Marianne had felt a stab of sadness at the realization and hastily retreated into the familiar comforts of the party, and the various like-minded people with whom she knew how to converse, but she was like a person masquerading at normalcy after receiving terrible news. And when Marianne found Albrecht, dear steady Albrecht with his soft eyes and stooped shoulders, his thoughtful, deliberate way of speaking, she felt lonely and irritated by the crumb caught on his cheek, the dandruff on his evening jacket. And the fact that he stepped back to make room for her rather than pulling her close.
Chapter Five
Weisslau, July 20, 1944
For Marianne the twentieth of July had unfolded slowly.
It was hot in Weisslau. The children mooned around in the late Grossmutter von Lingenfels’s parlor, a cave of faded tapestries and heavily shaded lamps. They loved to lounge on the horsehair sofa in their light summer clothes, sucking penny candies and leafing idly through the collection of ancient illustrated books: Greek myths, Bible stories, German folktales, and obscure scientific tomes. And Fritz spent an unseemly amount of time examining prudish drawings of the human body in a great Victorian medical encyclopedia. Grossmutter would have been appalled. Their activities in the parlor always struck Marianne as slothful, and vaguely debauched.

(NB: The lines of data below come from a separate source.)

Lemma length_pseudo_header m n : (20 ≤ length m)%nat → length (pseudo_header m n) = 12%nat.
Proof. intros. unfold pseudo_header. rewrite !length_app, !length_slice. cbn [length]. lia. Qed.

Lemma slice_slice_prefix m n off len :
  (off + len ≤ n)%nat → slice (slice m 0 n) off len = slice m off len.
Proof.
  intros. unfold slice. rewrite drop_0, skipn_firstn_comm, take_take. f_equal. lia.
Qed.

Lemma byte_at_slice m n i : (i < n)%nat → byte_at (slice m 0 n) i = byte_at m i.
Proof. intros. unfold byte_at, slice. rewrite drop_0, lookup_take_lt by assumption. reflexivity. Qed.

Lemma pseudo_header_slice m n : pseudo_header (slice m 0 20) n = pseudo_header m n.
Proof. unfold pseudo_header. rewrite !slice_slice_prefix, byte_at_slice by lia. reflexivity. Qed.

(** Writing a range that ends inside [off .. off + n) and writing the old bytes back. *)
Lemma overwrite_restore m off data n :
  (off + length data ≤ n)%nat → (n ≤ length m)%nat →
  take 0 (take off m ++ data ++ drop (off + length data) m) ++ slice m 0 n ++
    drop n (take off m ++ data ++ drop (off + length data) m) = m.
Proof.
  intros H Hn. rewrite take_0, app_nil_l. unfold slice. rewrite drop_0.
  rewrite drop_app_ge, length_take, Nat.min_l by (rewrite ?length_take; lia).
  rewrite drop_app_ge, drop_drop by lia.
  replace (off + length data + (n - off - length data))%nat with n by lia. apply take_drop.
Qed.

(** The bytes the transport checksum covers: pseudo header and segment. *)
Definition checksum_input (p : ip_packet) : list Z :=
  let n := get_data_length_bytes p in
  pseudo_header (payload_ p) n ++ slice (payload_ p) 20 (Z.to_nat n).

Lemma slice_pseudo_packet m ph n :
  length ph = 12%nat → (20 + n ≤ length m)%nat →
  slice (take 8 m ++ ph ++ drop 20 m) 8 (12 + n) = ph ++ slice m 20 n.
Proof.
  intros Hp Hl. unfold slice.
  rewrite drop_app_ge, length_take, Nat.min_l, Nat.sub_diag, drop_0 by (rewrite ?length_take; lia).
  rewrite take_app_ge, Hp by lia. do 2 f_equal. lia.
Qed.

Lemma compute_next_checksum_eq p :
  wf p → get_ip_header_length_words p = 5 → 20 ≤ get_ip_tot_length p ≤ Z.of_nat MTU →
  compute_next_checksum p = Done (checksum (checksum_input p), p).
Proof.
  intros Hwf Hihl Htot. pose proof Hwf as [Hl _].
  assert (get_ip_header_length_bytes p = 20) as Hb by (rewrite header_length_bytes; [lia | assumption]).
  unfold compute_next_checksum, get_next_header. rewrite Hb.
  change (Z.to_nat 20 - sizeof_ip_pseudo_header)%nat with 8%nat. unfold sizeof_iphdr.
  rewrite decide_True by (unfold sizeof_ip_pseudo_header; lia). cbn [mbind outcome_bind mret outcome_ret].
  rewrite pseudo_header_slice. unfold checksum_input, get_data_length_bytes. rewrite Hb.
  set (n := get_ip_tot_length p - 20) in *.
  pose proof (length_pseudo_header (payload_ p) n ltac:(rewrite Hl; unfold MTU; lia)) as Hp.
  unfold copy_in. rewrite memcpy_fits by (rewrite Hp, Hl; unfold MTU; lia).
  cbn [mbind outcome_bind mret outcome_ret with_payload payload_]. rewrite Hp.
  change (8 + 12)%nat with 20%nat.
  replace (Z.to_nat (u16 (Z.of_nat sizeof_ip_pseudo_header + n))) with (12 + Z.to_nat n)%nat
    by (unfold sizeof_ip_pseudo_header; unfold MTU in Htot; rewrite u16_small by word_lia; lia).
  assert (length (take 8 (payload_ p) ++ pseudo_header (payload_ p) n ++ drop 20 (payload_ p)) = MTU) as Hl'
    by (rewrite !length_app, length_take, length_drop, Hp, Hl; unfold MTU; lia).
  rewrite decide_True by (rewrite Hl'; unfold MTU in *; lia).
  rewrite memcpy_fits by (rewrite length_slice, Hl', Hl; unfold MTU; lia).
  rewrite slice_pseudo_packet by (rewrite ?Hl; unfold MTU in *; lia).
  cbn [mbind outcome_bind mret outcome_ret with_payload payload_ length_set_].
  do 2 f_equal. destruct p as [m l]. unfold with_payload. cbn [payload_ length_set_] in *. f_equal.
  rewrite length_slice, Hl. change (0 + Nat.min 20 (MTU - 0))%nat with 20%nat.
  pose proof (overwrite_restore m 8 (pseudo_header m n) 20) as R. rewrite Hp in R.
  apply R; rewrite ?Hl; unfold MTU; lia.
Qed.

Lemma checksum_input_bytes p : wf p → Forall is_byte (checksum_input p).
Proof.
  intros [_ Hb]. unfold checksum_input, pseudo_header. cbv zeta. set (n := get_data_length_bytes p).
  assert (Forall is_byte [0; byte_at (payload_ p) 9; u16 n / 256; u16 n mod 256]) as Hw.
  { apply Forall_cons. split; [unfold is_byte; lia |]. apply Forall_cons. split; [apply byte_at_is_byte, Hb |].
    apply Forall_cons. split; [unfold is_byte; word_lia |]. apply Forall_singleton. unfold is_byte. word_lia. }
  rewrite !Forall_app. auto 10 using slice_is_byte.
Qed.

(** On a packet without IP options whose total length fits the array,
    [compute_next_checksum] returns the Internet checksum (the complement of the one's
    complement sum of the 16-bit words) of pseudo header and segment, and the pseudo header it
    writes over the IP header leaves no trace. *)
Theorem compute_next_checksum_spec p :
  wf p → get_ip_header_length_words p = 5 → 20 ≤ get_ip_tot_length p ≤ Z.of_nat MTU →
  compute_next_checksum p = Done (65535 - ones_complement (word_sum (checksum_input p)), p).
Proof.
  intros Hwf Hihl Htot. rewrite compute_next_checksum_eq by assumption. rewrite checksum_eq by apply checksum_input_bytes, Hwf. reflexivity.
Qed.

Lemma compute_next_checksum_spec_witness :
  get_ip_header_length_words sample_packet = 5 ∧
  compute_next_checksum sample_packet = Done (65535 - ones_complement (word_sum (checksum_input sample_packet)), sample_packet).
Proof.
  split; [vm_compute; reflexivity |].
  apply compute_next_checksum_spec; [apply wf_sample_packet | vm_compute; reflexivity |].
  replace (get_ip_tot_length sample_packet) with 40 by (vm_compute; reflexivity).
  unfold MTU. lia.
Defined.

(** With IP options the restored 20 bytes do not cover the overwritten ones: the last
    option word is lost. *)
Definition packet_with_option : ip_packet :=
  set_field (be32 20) 2483027968 (set_ip_tot_length 44 (set_ip_header_length_words 6 sample_packet)).

Lemma compute_next_checksum_options :
  get_field (be32 20) packet_with_option = 2483027968 ∧
  (r ← compute_next_checksum packet_with_option; mret (get_field (be32 20) (snd r))) = Done 393236.
Proof. split; vm_compute; reflexivity. Qed.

On this day, the children were sorting a pile of scrap metal they had collected: valuables they planned to turn in to the local Nazi district head as their small contribution to the war effort. Marianne had no patience for such Nazi nonsense, especially when it involved turning her children into little warmongers. She had managed to keep them out of the youth groups despite Fritz’s wheedling (he hated to be excluded from the local Hitlerjugend Sunday hikes and football matches), but even so they were caught up in the obsessions of their peers. Collecting scrap metal seemed particularly idiotic to Marianne. And it always led to squabbles—who had found what and how much they would get in exchange. As if any of them really needed pocket money. They were lucky out here in Weisslau—on the land, with their own source of food and no bombs to worry about. This was the fifth year of the war, and in the cities it was ugly now. There, children needed all sorts of things (safety, a roof over their heads, enough to eat, and coal to burn in their furnaces through the winter). It had been nearly a year since the bombing of Hamburg, yet the stories and images of the aftermath were still grim. The newspapers ran tales of orphaned children living in the city’s remains, surviving on rats and fetid water; of people who had boiled to death in the canals as they tried to escape the firestorm. It was difficult, of course, to discern truth from propaganda, and Marianne trusted nothing the Nazi press printed. But still, the photographs were shocking—the inner city transformed into a gray and cratered landscape like the surface of the moon. And she had seen firsthand the faces of those who had fled to find work and housing in the south: they were blank with shock.